Où est-ce que j'ai mis mon flingue?
On roule à la queue-leu-leu.
L’autoroute 20 à l’air d’un stationnement tant dense est la circulation, si ce n’est qu’elle se meut à 100 kilomètres/heure.
Malgré la densité, Cheap Trick joue à la radio, la petite dort derrière, la grande compte les poteaux, le réservoir est plein et les tracas se font de plus en plus petits dans le rétroviseur, même si on m’avertit qu’ils sont «closer than they appear».
En cet après-midi de janvier, tout va comme les choses doivent aller.
Puis des phares sortis de je ne sais où apparaissent derrière nous. Quand je dis derrière, je veux dire à trois millimètres du pare-choc!

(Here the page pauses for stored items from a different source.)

(* ===== verification/Font.v ===== *)
(** * The console font

    [src/assets/fonts/font8x16.h]: one row of sixteen bytes per printable
    character, a bit per pixel, the leftmost in bit 7. *)

From Stdlib Require Import ZArith.
From stdpp Require Import base list numbers.
From S2P Require Import Prelude.

Local Open Scope Z_scope.

Definition FONT_WIDTH : Z := 8.
Definition FONT_HEIGHT : Z := 16.
Definition FONT_FIRST_CHAR : Z := 32.
Definition FONT_LAST_CHAR : Z := 126.

Definition font8x16 : list (list Z) := [
  [0; 0; 0; 0; 0; 0; 0; 0; 0; 0; 0; 0; 0; 0; 0; 0];
  [0; 0; 0; 0; 24; 24; 24; 24; 24; 24; 0; 24; 24; 0; 0; 0];
  [0; 0; 0; 0; 102; 102; 102; 102; 0; 0; 0; 0; 0; 0; 0; 0];
  [0; 0; 0; 0; 0; 18; 22; 127; 52; 36; 254; 104; 72; 0; 0; 0];
  [0; 0; 0; 8; 8; 62; 106; 104; 62; 11; 11; 107; 62; 8; 8; 0];
  [0; 0; 0; 0; 96; 144; 144; 99; 28; 230; 9; 9; 6; 0; 0; 0];
  [0; 0; 0; 0; 28; 48; 48; 24; 57; 109; 103; 102; 63; 0; 0; 0];
  [0; 0; 0; 0; 24; 24; 24; 24; 0; 0; 0; 0; 0; 0; 0; 0];
  [0; 0; 8; 24; 16; 48; 48; 48; 48; 48; 48; 16; 24; 8; 0; 0];
  [0; 0; 16; 24; 8; 12; 12; 12; 12; 12; 12; 8; 24; 16; 0; 0];
  [0; 0; 0; 0; 16; 214; 124; 124; 214; 16; 0; 0; 0; 0; 0; 0];
  [0; 0; 0; 0; 0; 24; 24; 24; 255; 255; 24; 24; 24; 0; 0; 0];
  [0; 0; 0; 0; 0; 0; 0; 0; 0; 0; 0; 24; 24; 16; 32; 0];
  [0; 0; 0; 0; 0; 0; 0; 0; 60; 60; 0; 0; 0; 0; 0; 0];
  [0; 0; 0; 0; 0; 0; 0; 0; 0; 0; 0; 24; 24; 0; 0; 0];
  [0; 0; 0; 0; 2; 4; 4; 8; 8; 24; 16; 16; 32; 32; 64; 0];
  [0; 0; 0; 0; 28; 54; 99; 107; 107; 99; 99; 54; 28; 0; 0; 0];
  [0; 0; 0; 0; 120; 24; 24; 24; 24; 24; 24; 24; 126; 0; 0; 0];
  [0; 0; 0; 0; 124; 134; 6; 4; 12; 24; 48; 96; 254; 0; 0; 0];
  [0; 0; 0; 0; 62; 67; 3; 28; 7; 3; 3; 71; 62; 0; 0; 0];
  [0; 0; 0; 0; 14; 14; 30; 54; 102; 127; 6; 6; 6; 0; 0; 0];
  [0; 0; 0; 0; 126; 96; 96; 124; 71; 3; 3; 71; 60; 0; 0; 0];
  [0; 0; 0; 0; 28; 50; 96; 126; 99; 99; 99; 35; 30; 0; 0; 0];
  [0; 0; 0; 0; 127; 3; 6; 6; 12; 12; 24; 24; 48; 0; 0; 0];
  [0; 0; 0; 0; 62; 99; 99; 28; 99; 99; 99; 99; 62; 0; 0; 0];
  [0; 0; 0; 0; 60; 98; 99; 99; 99; 63; 3; 38; 28; 0; 0; 0];
  [0; 0; 0; 0; 0; 0; 24; 24; 0; 0; 0; 24; 24; 0; 0; 0];
  [0; 0; 0; 0; 0; 0; 24; 24; 0; 0; 0; 24; 24; 16; 32; 0];
  [0; 0; 0; 0; 0; 0; 1; 15; 60; 96; 60; 15; 1; 0; 0; 0];
  [0; 0; 0; 0; 0; 0; 0; 127; 127; 0; 127; 127; 0; 0; 0; 0];
  [0; 0; 0; 0; 0; 0; 64; 120; 30; 3; 30; 120; 64; 0; 0; 0];
  [0; 0; 0; 0; 28; 38; 6; 12; 24; 24; 0; 24; 24; 0; 0; 0];
  [0; 0; 0; 0; 60; 98; 94; 182; 162; 162; 162; 182; 94; 98; 62; 0];
  [0; 0; 0; 0; 28; 28; 20; 54; 54; 62; 54; 99; 99; 0; 0; 0];
  [0; 0; 0; 0; 126; 99; 99; 99; 124; 99; 99; 99; 126; 0; 0; 0];
  [0; 0; 0; 0; 30; 49; 96; 96; 96; 96; 96; 49; 30; 0; 0; 0];
  [0; 0; 0; 0; 124; 102; 99; 99; 99; 99; 99; 102; 124; 0; 0; 0];
  [0; 0; 0; 0; 127; 96; 96; 96; 126; 96; 96; 96; 127; 0; 0; 0];
  [0; 0; 0; 0; 127; 96; 96; 96; 126; 96; 96; 96; 96; 0; 0; 0];
  [0; 0; 0; 0; 30; 49; 96; 96; 103; 99; 99; 51; 31; 0; 0; 0];
  [0; 0; 0; 0; 99; 99; 99; 99; 127; 99; 99; 99; 99; 0; 0; 0];
  [0; 0; 0; 0; 126; 24; 24; 24; 24; 24; 24; 24; 126; 0; 0; 0];
  [0; 0; 0; 0; 15; 3; 3; 3; 3; 3; 3; 67; 62; 0; 0; 0];
  [0; 0; 0; 0; 198; 204; 216; 240; 248; 216; 204; 204; 198; 0; 0; 0];
  [0; 0; 0; 0; 96; 96; 96; 96; 96; 96; 96; 96; 127; 0; 0; 0];
  [0; 0; 0; 0; 119; 119; 119; 119; 127; 107; 99; 99; 99; 0; 0; 0];
  [0; 0; 0; 0; 115; 115; 115; 123; 107; 111; 103; 103; 103; 0; 0; 0];
  [0; 0; 0; 0; 28; 54; 99; 99; 99; 99; 99; 54; 28; 0; 0; 0];
  [0; 0; 0; 0; 126; 99; 99; 99; 99; 126; 96; 96; 96; 0; 0; 0];
  [0; 0; 0; 0; 28; 54; 99; 99; 99; 99; 99; 54; 30; 6; 2; 0];
  [0; 0; 0; 0; 252; 198; 198; 198; 198; 248; 204; 198; 195; 0; 0; 0];
  [0; 0; 0; 0; 62; 97; 96; 112; 62; 7; 3; 67; 62; 0; 0; 0];
  [0; 0; 0; 0; 126; 24; 24; 24; 24; 24; 24; 24; 24; 0; 0; 0];
  [0; 0; 0; 0; 99; 99; 99; 99; 99; 99; 99; 99; 62; 0; 0; 0];
  [0; 0; 0; 0; 99; 99; 34; 54; 54; 54; 20; 28; 28; 0; 0; 0];
  [0; 0; 0; 0; 195; 195; 219; 219; 90; 94; 102; 102; 102; 0; 0; 0];
  [0; 0; 0; 0; 99; 54; 54; 28; 8; 28; 54; 54; 99; 0; 0; 0];
  [0; 0; 0; 0; 195; 102; 102; 60; 60; 24; 24; 24; 24; 0; 0; 0];
  [0; 0; 0; 0; 127; 3; 6; 12; 28; 24; 48; 96; 127; 0; 0; 0];
  [0; 0; 30; 24; 24; 24; 24; 24; 24; 24; 24; 24; 24; 30; 0; 0];
  [0; 0; 0; 0; 96; 32; 32; 48; 16; 24; 8; 12; 4; 4; 6; 0];
  [0; 0; 56; 24; 24; 24; 24; 24; 24; 24; 24; 24; 24; 56; 0; 0];
  [0; 0; 0; 0; 56; 56; 108; 198; 0; 0; 0; 0; 0; 0; 0; 0];
  [0; 0; 0; 0; 0; 0; 0; 0; 0; 0; 0; 0; 0; 0; 0; 255];
  [0; 0; 0; 48; 24; 0; 0; 0; 0; 0; 0; 0; 0; 0; 0; 0];
  [0; 0; 0; 0; 0; 0; 28; 38; 6; 62; 102; 102; 62; 0; 0; 0];
  [0; 0; 96; 96; 96; 96; 124; 102; 102; 102; 102; 102; 124; 0; 0; 0];
  [0; 0; 0; 0; 0; 0; 28; 50; 96; 96; 96; 50; 28; 0; 0; 0];
  [0; 0; 6; 6; 6; 6; 62; 102; 102; 102; 102; 102; 62; 0; 0; 0];
  [0; 0; 0; 0; 0; 0; 60; 102; 102; 126; 96; 98; 60; 0; 0; 0];
  [0; 0; 14; 24; 24; 24; 126; 24; 24; 24; 24; 24; 24; 0; 0; 0];
  [0; 0; 0; 0; 0; 0; 62; 102; 102; 102; 102; 102; 62; 6; 6; 60];
  [0; 0; 96; 96; 96; 96; 124; 102; 102; 102; 102; 102; 102; 0; 0; 0];
  [0; 0; 24; 24; 0; 0; 120; 24; 24; 24; 24; 24; 126; 0; 0; 0];
  [0; 0; 12; 12; 0; 0; 60; 12; 12; 12; 12; 12; 12; 12; 12; 120];
  [0; 0; 96; 96; 96; 96; 100; 108; 120; 120; 108; 108; 102; 0; 0; 0];
  [0; 0; 240; 48; 48; 48; 48; 48; 48; 48; 48; 48; 30; 0; 0; 0];
  [0; 0; 0; 0; 0; 0; 255; 219; 219; 219; 219; 219; 219; 0; 0; 0];
  [0; 0; 0; 0; 0; 0; 124; 102; 102; 102; 102; 102; 102; 0; 0; 0];
  [0; 0; 0; 0; 0; 0; 60; 102; 102; 102; 102; 102; 60; 0; 0; 0];
  [0; 0; 0; 0; 0; 0; 124; 102; 102; 102; 102; 102; 124; 96; 96; 96];
  [0; 0; 0; 0; 0; 0; 62; 102; 102; 102; 102; 102; 62; 6; 6; 6];
  [0; 0; 0; 0; 0; 0; 62; 48; 48; 48; 48; 48; 48; 0; 0; 0];
  [0; 0; 0; 0; 0; 0; 60; 98; 112; 60; 6; 70; 60; 0; 0; 0];
  [0; 0; 0; 0; 24; 24; 126; 24; 24; 24; 24; 24; 14; 0; 0; 0];
  [0; 0; 0; 0; 0; 0; 102; 102; 102; 102; 102; 102; 62; 0; 0; 0];
  [0; 0; 0; 0; 0; 0; 102; 102; 36; 60; 60; 24; 24; 0; 0; 0];
  [0; 0; 0; 0; 0; 0; 195; 195; 219; 90; 90; 102; 102; 0; 0; 0];
  [0; 0; 0; 0; 0; 0; 102; 60; 24; 24; 60; 60; 102; 0; 0; 0];
  [0; 0; 0; 0; 0; 0; 102; 102; 44; 60; 60; 24; 24; 24; 48; 112];
  [0; 0; 0; 0; 0; 0; 126; 6; 12; 24; 48; 96; 126; 0; 0; 0];
  [0; 0; 14; 24; 24; 24; 24; 24; 96; 24; 24; 24; 24; 30; 0; 0];
  [0; 0; 16; 16; 16; 16; 16; 16; 16; 16; 16; 16; 16; 16; 16; 0];
  [0; 0; 112; 24; 24; 24; 24; 24; 6; 24; 24; 24; 24; 120; 0; 0];
  [0; 0; 0; 0; 0; 0; 0; 57; 70; 0; 0; 0; 0; 0; 0; 0]].

(** Bit [x] (from the left) of row [y] of glyph [i]. *)
Definition font_bit (i x y : Z) : bool :=
  Z.testbit (default 0 (default [] (font8x16 !! Z.to_nat i) !! Z.to_nat y)) (FONT_WIDTH - 1 - x).
Lemma redraw_spec s :
  base s → stripe (g_video s) →
  ∃ v, console_redraw s = s <| g_video := v |> ∧ stripe v ∧ shows v (redrawn s) (λ _ _, 0).
Proof using HG.
  intros Hb Hst. pose proof (b_rows _ Hb) as Hrows.
  destruct (redraw_rows s (seqZ 0 rows) Hb Hst) with (v := g_video s) (lo := λ _ _ : Z, 8)
    as (v & Hv & Hst' & Hs); try done.
  { intros r Hr. apply elem_of_seqZ in Hr. lia. }
  { intros c r _ _ x y Hx. lia. }
  exists v. split; [|split; [done|]].
  - unfold console_redraw. rewrite Hrows. replace s with (s <| g_video := g_video s |>) at 1 by by destruct s.
    rewrite <- Hv. reflexivity.
  - eapply shows_ext; [exact Hs|]. intros c r _ Hr. right. split; [done|]. cbv beta.
    rewrite bool_decide_true by (apply elem_of_seqZ; lia). done.
Qed.

Lemma redrawn_scrolled s c r : g_scroll_offset s ≠ 0 → redrawn s c r = expected s c r.
Proof. intros H. unfold expected. destruct (Z.eqb_spec (g_scroll_offset s) 0); done. Qed.

Lemma redrawn_live s c r :
  base s → g_scroll_offset s = 0 → g_row s = rows - 1 → 0 ≤ r < rows → redrawn s c r = expected s c r.
Proof using HG.
  intros [H1 H2 H3 H4 H5 H6] Ho Hr Hrr. pose proof geo_bounds. unfold expected, redrawn.
  rewrite (proj2 (Z.eqb_eq _ _) Ho), Ho, H3, Hr.
  destruct (Z.leb_spec r (rows - 1)); [|lia].
  destruct (Z.leb_spec 0 (g_total_lines s - 0 - (rows - 1 - r))); [|lia].
  destruct (Z.ltb_spec (g_total_lines s - (g_total_lines s - 0 - (rows - 1 - r))) SCROLLBACK_LINES); [|lia].
  cbn [andb]. f_equal. lia.
Qed.

(** ** History *)

Lemma hist_slot_ne l l' : 0 < Z.abs (l - l') < SCROLLBACK_LINES → hist_slot l ≠ hist_slot l'.
Proof.
  unfold hist_slot, SCROLLBACK_LINES. intros H E.
  pose proof (Z.div_mod l 500 ltac:(lia)). pose proof (Z.div_mod l' 500 ltac:(lia)). lia.
Qed.

(** A new line is blank and the lines before it stay. *)
Lemma new_line_spec s :
  base s → g_total_lines s + 1 < 2 ^ 64 →
  ∃ h f, hist_new_line s = s <| g_total_lines := g_total_lines s + 1 |> <| g_history := h |> ∧
    (∀ c, 0 ≤ c < cols → h (hist_slot (g_total_lines s + 1)) c = mkCell 32 f B) ∧
    (∀ l c, 0 < g_total_lines s + 1 - l < SCROLLBACK_LINES → h (hist_slot l) c = cell_at s l c).
Proof using HG.
  intros [H1 H2 H3 H4 H5 H6] Ht. pose proof geo_bounds. unfold hist_new_line.
  rewrite u64_small by lia. unfold hist_clear_line. cbn [g_total_lines g_history g_fg_packed g_bg_packed set_field].
  eexists _, (g_fg_packed s). split; [reflexivity|]. split.
  - intros c Hc. cbn. rewrite upd_eq, bool_decide_true by lia. by rewrite H6.
  - intros l c Hl. cbn. rewrite upd_ne; [done|]. apply hist_slot_ne. lia.
Qed.

Lemma put_spec s c x :
  base s → 0 ≤ c < cols →
  ∃ h, hist_put c x s = s <| g_history := h |> ∧
    h (hist_slot (g_total_lines s)) c = mkCell x (g_fg_packed s) B ∧
    (∀ c', c' ≠ c → h (hist_slot (g_total_lines s)) c' = cell_at s (g_total_lines s) c') ∧
    (∀ l c', 0 < g_total_lines s - l < SCROLLBACK_LINES → h (hist_slot l) c' = cell_at s l c').
Proof using HG.
  intros [H1 H2 H3 H4 H5 H6] Hc. pose proof geo_bounds. unfold hist_put.
  destruct (Z.leb_spec MAX_COLS c); [lia|]. eexists. split; [reflexivity|]. split; [|split].
  - rewrite upd_eq, upd_eq. by rewrite H6.
  - intros c' Hc'. rewrite upd_eq, upd_ne by done. done.
  - intros l c' Hl. rewrite upd_ne; [done|]. apply hist_slot_ne. lia.
Qed.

J’ai beau faire le tour des rétroviseurs, aucun ne suffit pour montrer le véhicule en entier tant ce dernier nous lèche.
J’ai l’impression d’être une gazelle qui sent le souffle du lion dans son cou, sauf qu’ici, le félin est un 4X4 soufflé en usine pour avoir l’air méchant.
À voir la peinture briller, je soupçonne le conducteur d’être un petit fru qui passe ses temps libres à bouger du métal au gym et à nettoyer son entrée de cour à grands jets d’eau.
Le genre à porter son chandail bien entré dans le pantalon. Le genre propre propre propre. Le genre à vous coller aux fesses sur l’autoroute quand il veut passer.
Plus jeune, j’effleurais la pédale de frein pour donner une bonne frousse à ces connards. Mais la prudence et la paternité m’ont enseigné à feindre l’ignorance, à mettre les clignotants de secours quelques coups quand je m’impatiente, et quand je sens la colère se gonfler, je ralentis.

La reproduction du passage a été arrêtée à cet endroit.